The aim of the study was to investigate inhibitory effects of the receptor tyrosine kinase (RTK) inhibitor SU11248 against CSF-1R and osteoclast (OC) formation. We developed an in vivo model of breast cancer metastasis to evaluate efficacy of SU11248 against tumor growth and tumor-induced osteolysis in bone. The in vitro effects of SU11248 on CSF-1R phosphorylation, OC formation and function were evaluated. Effects on 435/HAL-Luc tumor growth in bone were monitored by in vivo bioluminescence imaging (BLI), and inhibition of osteolysis was evaluated by measurement of serum pyridinoline (PYD) concentration and histology. Phosphorylation of the receptor for M-CSF (CSF-1R) expressed by NIH3T3 cells was inhibited by SU11248 with an IC50 of 50–100 nM, consistent with CSF-1R belonging to the class III split kinase domain RTK family. The early M-CSF-dependent phase of in vitro murine OC development and function were inhibited by SU11248 at 10–100 nM. In vivo inhibition of osteolysis was confirmed by significant lowering of serum PYD levels following SU11248 treatment of tumor-bearing mice (P=0.047).

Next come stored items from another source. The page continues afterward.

(** * toggl2slack: a shallow embedding of [main.go] and the properties of its
    payload finalisation, dispatch, delivery and configuration round trip.

    The development follows the Go source function by function.  Strings are
    byte strings ([string]), Go [int]/[int64] values are [Z], the
    [map[string]Payload] of the configuration is a [gmap string Payload], and
    every effect of the program (files, standard output, the log, the HTTP
    requests handed to the client, the captured variables of [start]) is a
    field of an explicit [State] threaded through a small state-and-panic
    monad. *)

From Stdlib Require Import ZArith Ascii String List Lia Bool.
From stdpp Require Import base option list gmap strings sorting.

Set Warnings "-register-all".
Local Open Scope string_scope.
Local Open Scope list_scope.
Local Open Scope Z_scope.

(** ** Outcomes of Go calls *)

(** A Go call returns, panics (the panic values of this program are
    messages), or ends the process through [os.Exit], as [log.Fatal] does. *)
Inductive outcome (A : Type) : Type :=
| Ret (a : A)
| Panic (msg : string)
| Exit (code : Z).
Arguments Ret {A} a.
Arguments Panic {A} msg.
Arguments Exit {A} code.

(** Go's [error]: [nil] is [None], an error is its message. *)
Definition error := option string.
Definition nil_error : error := None.

(** ** The payload (struct [Payload]) *)

Record Payload := mkPayload {
  Channel : string;
  IconEmoji : string;
  IconUrl : string;
  Username : string;
  Text : string
}.

Definition zeroPayload : Payload := mkPayload "" "" "" "" "".

Definition set_Channel (v : string) (p : Payload) : Payload :=
  mkPayload v (IconEmoji p) (IconUrl p) (Username p) (Text p).
Definition set_IconEmoji (v : string) (p : Payload) : Payload :=
  mkPayload (Channel p) v (IconUrl p) (Username p) (Text p).
Definition set_IconUrl (v : string) (p : Payload) : Payload :=
  mkPayload (Channel p) (IconEmoji p) v (Username p) (Text p).
Definition set_Username (v : string) (p : Payload) : Payload :=
  mkPayload (Channel p) (IconEmoji p) (IconUrl p) v (Text p).
Definition set_Text (v : string) (p : Payload) : Payload :=
  mkPayload (Channel p) (IconEmoji p) (IconUrl p) (Username p) v.

Definition defaultChannel : string := "#general".
Definition defaultUsername : string := "Toggl".
Definition defaultIconUrl : string :=
  "http://blog.toggl.com/wp-content/uploads/2015/04/toggl-button-light.png".
Definition bothIconsMessage : string :=
  "Do not specify both icon_emoji and icon_url".

(** [func (p *Payload) reverseMergeDefault()]: the four [if] statements in
    source order, each one reading the payload as the previous one left it.
    The receiver is a pointer to the caller's local copy, so the function
    maps the old value of that local to its new value, or panics. *)
Definition reverseMergeDefault (p : Payload) : outcome Payload :=
  let p := if String.eqb (Channel p) "" then set_Channel defaultChannel p else p in
  let p := if String.eqb (Username p) "" then set_Username defaultUsername p else p in
  let p := if String.eqb (IconEmoji p) "" && String.eqb (IconUrl p) ""
           then set_IconUrl defaultIconUrl p else p in
  if negb (String.eqb (IconEmoji p) "") && negb (String.eqb (IconUrl p) "")
  then Panic bothIconsMessage
  else Ret p.

(** ** JSON documents (package [encoding/json])

    The program reaches [encoding/json] through [json.Marshal],
    [json.MarshalIndent] and [json.Unmarshal], driven by the struct tags of
    [Config] and [Payload] and by the two methods of [Templates].  The
    library works in two stages, kept apart here: values are turned into (or
    read from) a JSON document, and the document is written as (or scanned
    from) text.  A number keeps its literal, as the library's decoder does
    until it knows the Go type it is stored in. *)
Module Json.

Using BLI, SU11248 treatment at 40 mg/kg/day for 21 days showed 64% inhibition of tumor growth in bone (P=0.006), and at 80 mg/kg/day showed 89% inhibition (P=0.001). Collectively, these data suggest that SU11248 may be an effective and tolerated therapy to inhibit growth of breast cancer bone metastases, with the additional advantage of inhibiting tumor-associated osteolysis.